(** The views read of the registry only what the summary shows: the session
    they leave does not depend on it. *)
Lemma view_session strftime U P ep rq session st st' :
  (view strftime U P ep rq session st).1.2
  = (view strftime U P ep rq session st').1.2.
Proof.
  destruct ep; simpl; try done.
  - unfold root. by destruct (session_authed session).
  - unfold login. destruct (String.eqb (rq_method rq) "POST"); [|done].
    by destruct (_ && _).
  - unfold dashboard, login_required. by destruct (session_authed session).
  - unfold api_summary_view, login_required.
    destruct (session_authed session); simpl; [|done].
    by destruct (api_summary strftime st), (api_summary strftime st').
Qed.

(** X14. Requests and scanner passes do not interfere: after any events the
    registry is what the scanner passes alone would have left, whatever was
    requested (logged in or not), and the session is what the requests alone
    would have left, whatever the scanner found. *)
Theorem requests_and_passes_do_not_interfere
    strftime DASH_USER DASH_PASS es session st :
  let state := run_events strftime DASH_USER DASH_PASS es (session, st) in
  state.2 = background_scanner (passes_of es) st
  ∧ ∀ st',
      state.1
      = (run_events strftime DASH_USER DASH_PASS (requests_of es)
                    (session, st')).1.
Proof.
  cbv zeta. induction es as [|e es [IH1 IH2]] using rev_ind; [done|].
  rewrite run_events_snoc. unfold passes_of, requests_of.
  rewrite omap_app, filter_app. fold (passes_of es) (requests_of es).
  destruct (run_events strftime DASH_USER DASH_PASS es (session, st))
    as [sess1 st1] eqn:E1. simpl in IH1, IH2.
  destruct e as [ep rq|it].
  - cbn [step fst snd omap list_omap]. rewrite app_nil_r.
    pose proof (view_registry strftime DASH_USER DASH_PASS ep rq sess1 st1)
      as Hreg.
    rewrite filter_cons, decide_True, filter_nil by done.
    split.
    + destruct (view _ _ _ ep rq sess1 st1) as [[r s'] st''].
      simpl in *. by subst.
    + intros st'. rewrite run_events_snoc.
      destruct (run_events strftime DASH_USER DASH_PASS (requests_of es)
                  (session, st')) as [sess2 st2] eqn:E2.
      pose proof (IH2 st') as Hs. rewrite E2 in Hs. simpl in Hs. subst sess2.
      cbn [step fst snd].
      pose proof (view_session strftime DASH_USER DASH_PASS ep rq sess1 st1 st2)
        as Hsess.
      destruct (view _ _ _ ep rq sess1 st1) as [[r s'] st''].
      destruct (view _ _ _ ep rq sess1 st2) as [[r2 s2'] st2''].
      by simpl in *.
  - cbn [step fst snd omap list_omap].
    rewrite filter_cons, decide_False, filter_nil, app_nil_r by done.
    split; [|done]. by rewrite background_scanner_snoc, IH1.
Qed.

Aim of the task
All the entries are to be reproduced verbatim.

Written solution
(** The views read of the registry only what the summary shows: the session
    they leave does not depend on it. *)
Lemma view_session strftime U P ep rq session st st' :
  (view strftime U P ep rq session st).1.2
  = (view strftime U P ep rq session st').1.2.
Proof.
  destruct ep; simpl; try done.
  - unfold root. by destruct (session_authed session).
  - unfold login. destruct (String.eqb (rq_method rq) "POST"); [|done].
    by destruct (_ && _).
  - unfold dashboard, login_required. by destruct (session_authed session).
  - unfold api_summary_view, login_required.
    destruct (session_authed session); simpl; [|done].
    by destruct (api_summary strftime st), (api_summary strftime st').
Qed.

(** X14. Requests and scanner passes do not interfere: after any events the
    registry is what the scanner passes alone would have left, whatever was
    requested (logged in or not), and the session is what the requests alone
    would have left, whatever the scanner found. *)
Theorem requests_and_passes_do_not_interfere
    strftime DASH_USER DASH_PASS es session st :
  let state := run_events strftime DASH_USER DASH_PASS es (session, st) in
  state.2 = background_scanner (passes_of es) st
  ∧ ∀ st',
      state.1
      = (run_events strftime DASH_USER DASH_PASS (requests_of es)
                    (session, st')).1.
Proof.
  cbv zeta. induction es as [|e es [IH1 IH2]] using rev_ind; [done|].
  rewrite run_events_snoc. unfold passes_of, requests_of.
  rewrite omap_app, filter_app. fold (passes_of es) (requests_of es).
  destruct (run_events strftime DASH_USER DASH_PASS es (session, st))
    as [sess1 st1] eqn:E1. simpl in IH1, IH2.
  destruct e as [ep rq|it].
  - cbn [step fst snd omap list_omap]. rewrite app_nil_r.
    pose proof (view_registry strftime DASH_USER DASH_PASS ep rq sess1 st1)
      as Hreg.
    rewrite filter_cons, decide_True, filter_nil by done.
    split.
    + destruct (view _ _ _ ep rq sess1 st1) as [[r s'] st''].
      simpl in *. by subst.
    + intros st'. rewrite run_events_snoc.
      destruct (run_events strftime DASH_USER DASH_PASS (requests_of es)
                  (session, st')) as [sess2 st2] eqn:E2.
      pose proof (IH2 st') as Hs. rewrite E2 in Hs. simpl in Hs. subst sess2.
      cbn [step fst snd].
      pose proof (view_session strftime DASH_USER DASH_PASS ep rq sess1 st1 st2)
        as Hsess.
      destruct (view _ _ _ ep rq sess1 st1) as [[r s'] st''].
      destruct (view _ _ _ ep rq sess1 st2) as [[r2 s2'] st2''].
      by simpl in *.
  - cbn [step fst snd omap list_omap].
    rewrite filter_cons, decide_False, filter_nil, app_nil_r by done.
    split; [|done]. by rewrite background_scanner_snoc, IH1.
Qed.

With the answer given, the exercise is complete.